BEGIN Information
(** The block is a run of equal lines of [a] and [b]. *)
Definition matches (a b : list str) (x : Difflib.block) : Prop :=
  Difflib.blk_a x + Difflib.blk_size x <= length a
  /\ Difflib.blk_b x + Difflib.blk_size x <= length b
  /\ forall t, t < Difflib.blk_size x ->
       a !! (Difflib.blk_a x + t) = b !! (Difflib.blk_b x + t).

(** What [j2len] holds when the row [i] is read: runs of equal lines that
    end in the row before. *)
Definition row_ok (a b : list str) (alo blo i : nat) (m : gmap nat nat) : Prop :=
  forall j k, m !! j = Some k ->
    k <= i - alo /\ k <= j + 1 - blo
    /\ forall t, t < k -> a !! (i - 1 - t) = b !! (j - t).

(** The best block so far lies in the rectangle searched and is a run of
    equal lines. *)
Definition good (a b : list str) (r : rect) (x : Difflib.block) : Prop :=
  within (rect_of x) r
  /\ forall t, t < Difflib.blk_size x ->
       a !! (Difflib.blk_a x + t) = b !! (Difflib.blk_b x + t).

(** [r1] ends, in [a] and in [b], where [r2] begins or before. *)
Definition before (r1 r2 : rect) : Prop :=
  let '(_, ahi1, _, bhi1) := r1 in
  let '(alo2, _, blo2, _) := r2 in
  ahi1 <= alo2 /\ bhi1 <= blo2.

Definition comparable (r1 r2 : rect) : Prop := before r1 r2 \/ before r2 r1.

(** Rectangles of which every two are one before the other. *)
Fixpoint chain (l : list rect) : Prop :=
  match l with
  | [] => True
  | r :: l' => Forall (comparable r) l' /\ chain l'
  end.

(** A rectangle of the queue lies in the two lists. *)
Definition region_ok (a b : list str) (r : rect) : Prop :=
  let '(alo, ahi, blo, bhi) := r in
  alo <= ahi /\ ahi <= length a /\ blo <= bhi /\ bhi <= length b.

(** The turns of the queue loop a queue can still take. *)
Definition weight (q : list rect) : nat :=
  sum_list (map (fun r : rect => let '(alo, ahi, _, _) := r in 2 * (ahi - alo) + 1) q).

(** A block found by the queue loop. *)
Definition found (a b : list str) (x : Difflib.block) : Prop :=
  0 < Difflib.blk_size x /\ matches a b x.

(** Blocks in the order of both lists, each before the ones that
    follow. *)
Fixpoint ascending (l : list Difflib.block) : Prop :=
  match l with
  | [] => True
  | x :: l' => Forall (fun y => before (rect_of x) (rect_of y)) l' /\ ascending l'
  end.

(** From the places [i] in [a] and [j] in [b] on, every block begins where
    the block before it ends or later. *)
Fixpoint path (i j : nat) (l : list Difflib.block) : Prop :=
  match l with
  | [] => True
  | x :: l' =>
      i <= Difflib.blk_a x /\ j <= Difflib.blk_b x
      /\ path (Difflib.blk_a x + Difflib.blk_size x)
               (Difflib.blk_b x + Difflib.blk_size x) l'
  end.

(** Where the last block ends. *)
Definition path_end (i j : nat) (l : list Difflib.block) : nat * nat :=
  match last l with
  | Some x => (Difflib.blk_a x + Difflib.blk_size x,
               Difflib.blk_b x + Difflib.blk_size x)
  | None => (i, j)
  end.

(** Some opcode is not [equal]. *)
Definition has_change (codes : list Difflib.opcode) : bool :=
  existsb (fun c => negb (Difflib.is_equal c)) codes.

(** The line at [i] is in the index: it is not popular. *)
Definition indexed (a : list str) (b2j : gmap str (list nat)) (i : nat) : bool :=
  match a !! i with
  | Some line => bool_decide (is_Some (b2j !! line))
  | None => false
  end.

(** The number of indexed lines in a row that end just before [i]. *)
Fixpoint run (a : list str) (b2j : gmap str (list nat)) (i : nat) : nat :=
  match i with
  | 0 => 0
  | S i' => if indexed a b2j i' then run a b2j i' + 1 else 0
  end.

(** The index holds, for a line, all the places where it stands, in
    order, up to [s]. *)
Definition b2j_full (b : list str) (s : nat) (b2j : gmap str (list nat)) : Prop :=
  (forall line js, b2j !! line = Some js ->
     StronglySorted lt js /\ forall j, j ∈ js <-> j < s /\ b !! j = Some line)
  /\ forall j line, j < s -> b !! j = Some line -> is_Some (b2j !! line).

(** The counters [c] and [c'] agree at the levels 1 to [L]. *)
Definition same_upto (L : nat) (c c' : nat -> nat) : Prop :=
  forall m, 1 <= m <= L -> c m = c' m.

(** At the levels 1 to [L] the counters [c] come before [c'], the lower
    level first. *)
Definition lex_lt (L : nat) (c c' : nat -> nat) : Prop :=
  exists l, 1 <= l <= L /\ (forall m, 1 <= m < l -> c m = c' m) /\ c l < c' l.

(** What an id is made of. *)
Definition id_char (ch : ascii) : Prop := is_digit ch \/ ch = "."%char.

(** From [s] to [s'] no file was written or removed: the files hold what
    they held, directories may have been made, and the files opened were
    opened for reading. *)
Definition reads_only (s s' : fs) : Prop :=
  fs_cwd s' = fs_cwd s /\ fs_files s' = fs_files s /\ fs_dirs s ⊆ fs_dirs s'
  /\ exists reads, fs_log s' = fs_log s ++ map Read reads.

(** The same, and no directory was made. *)
Definition looks_only (s s' : fs) : Prop :=
  fs_cwd s' = fs_cwd s /\ fs_files s' = fs_files s /\ fs_dirs s' = fs_dirs s
  /\ exists reads, fs_log s' = fs_log s ++ map Read reads.
(** C9.  On an expense whose status is [approved] or [rejected], the approve
    endpoint accepts the decision of every authenticated user, whatever
    their role: it returns a response, and so never raises 403. *)
Theorem decided_expense_open_to_every_role
    w authorization user expense_id oid exp body :
  get_current_user authorization w = (w, Return user) ->
  parse_ObjectId expense_id = Some oid ->
  stored_expense w oid = Some exp ->
  Expense.status exp = "approved" \/ Expense.status exp = "rejected" ->
  (exists w' out,
     POST_expenses_approve authorization expense_id body w = (w', Return out))
  /\
  (forall detail,
     snd (POST_expenses_approve authorization expense_id body w)
     <> Raise (HTTPException 403 detail)) /\
  (exists w' out,
     approve_expense expense_id body user w = (w', Return out)).
Proof.
  intros Huser Hid Hexp Hst.
  assert (Hrun : approve_expense expense_id body user w
                 = (world_after_decision oid exp user body w,
                    Return (expense_out (decided exp user body w)))).
  { run_decision Hid Hexp. destruct Hst as [-> | ->]; reflexivity. }
  assert (Hroute : POST_expenses_approve authorization expense_id body w
                   = approve_expense expense_id body user w).
  { unfold POST_expenses_approve, bind. now rewrite Huser. }
  rewrite Hroute, Hrun. repeat split; eauto. discriminate.
Qed.

Lemma decided_expense_open_to_every_role_witness :
  get_current_user (Some "Bearer token-eve") demo_world
  = (demo_world, Return eve) /\
  CurrentUser.role eve = "Engineer" /\
  exists w' out,
    POST_expenses_approve (Some "Bearer token-eve") "000000000000000000000012"
      (approve_ None) demo_world = (w', Return out).
Proof.
  split; [reflexivity|]. split; [reflexivity|].
  exact (proj1 (decided_expense_open_to_every_role demo_world
                  (Some "Bearer token-eve") eve "000000000000000000000012"
                  18%N (demo_expense 18 "approved" [by_max; by_ann])
                  (approve_ None) eq_refl eq_refl eq_refl
                  (or_introl eq_refl))).
Defined.

(** ** Decisions on a leave *)

Lemma by_id_set_leave_status oid st t d :
  by_id coll_leave oid (set_leave_status st t d) = by_id coll_leave oid d.
Proof. reflexivity. Qed.

(** With a well-formed id that resolves, [approve_leave] rewrites the
    document and returns it, whatever its status was. *)
Lemma approve_leave_run leave_id body user w oid leave :
  parse_ObjectId leave_id = Some oid ->
  stored_leave w oid = Some leave ->
  approve_leave leave_id body user w
  = (world_after_leave_decision oid body w,
     Return (leave_out
               (set_leave_status (leave_status_of (ApproveBody.action body))
                  (peek (clock w)) leave))).
Proof.
  intros Hid Hleave. unfold stored_leave in Hleave.
  unfold approve_leave, ObjectId, bind. rewrite Hid.
  unfold ret, find_one at 1. cbn [docs coll_leave]. rewrite Hleave.
  unfold _now, update_one, find_one, set_db. cbn [db clock uuids oids].
  cbn [docs store coll_leave c_leave].
  rewrite (find_update_first (by_id coll_leave oid) _
             (by_id_set_leave_status oid _ _)), Hleave.
  reflexivity.
Qed.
END Information
Output each line of the records above exactly, beginning at the first, and stop once the line containing "(** What [j2len]" has been output.

**Response**
(** The block is a run of equal lines of [a] and [b]. *)
Definition matches (a b : list str) (x : Difflib.block) : Prop :=
  Difflib.blk_a x + Difflib.blk_size x <= length a
  /\ Difflib.blk_b x + Difflib.blk_size x <= length b
  /\ forall t, t < Difflib.blk_size x ->
       a !! (Difflib.blk_a x + t) = b !! (Difflib.blk_b x + t).

(** What [j2len] holds when the row [i] is read: runs of equal lines that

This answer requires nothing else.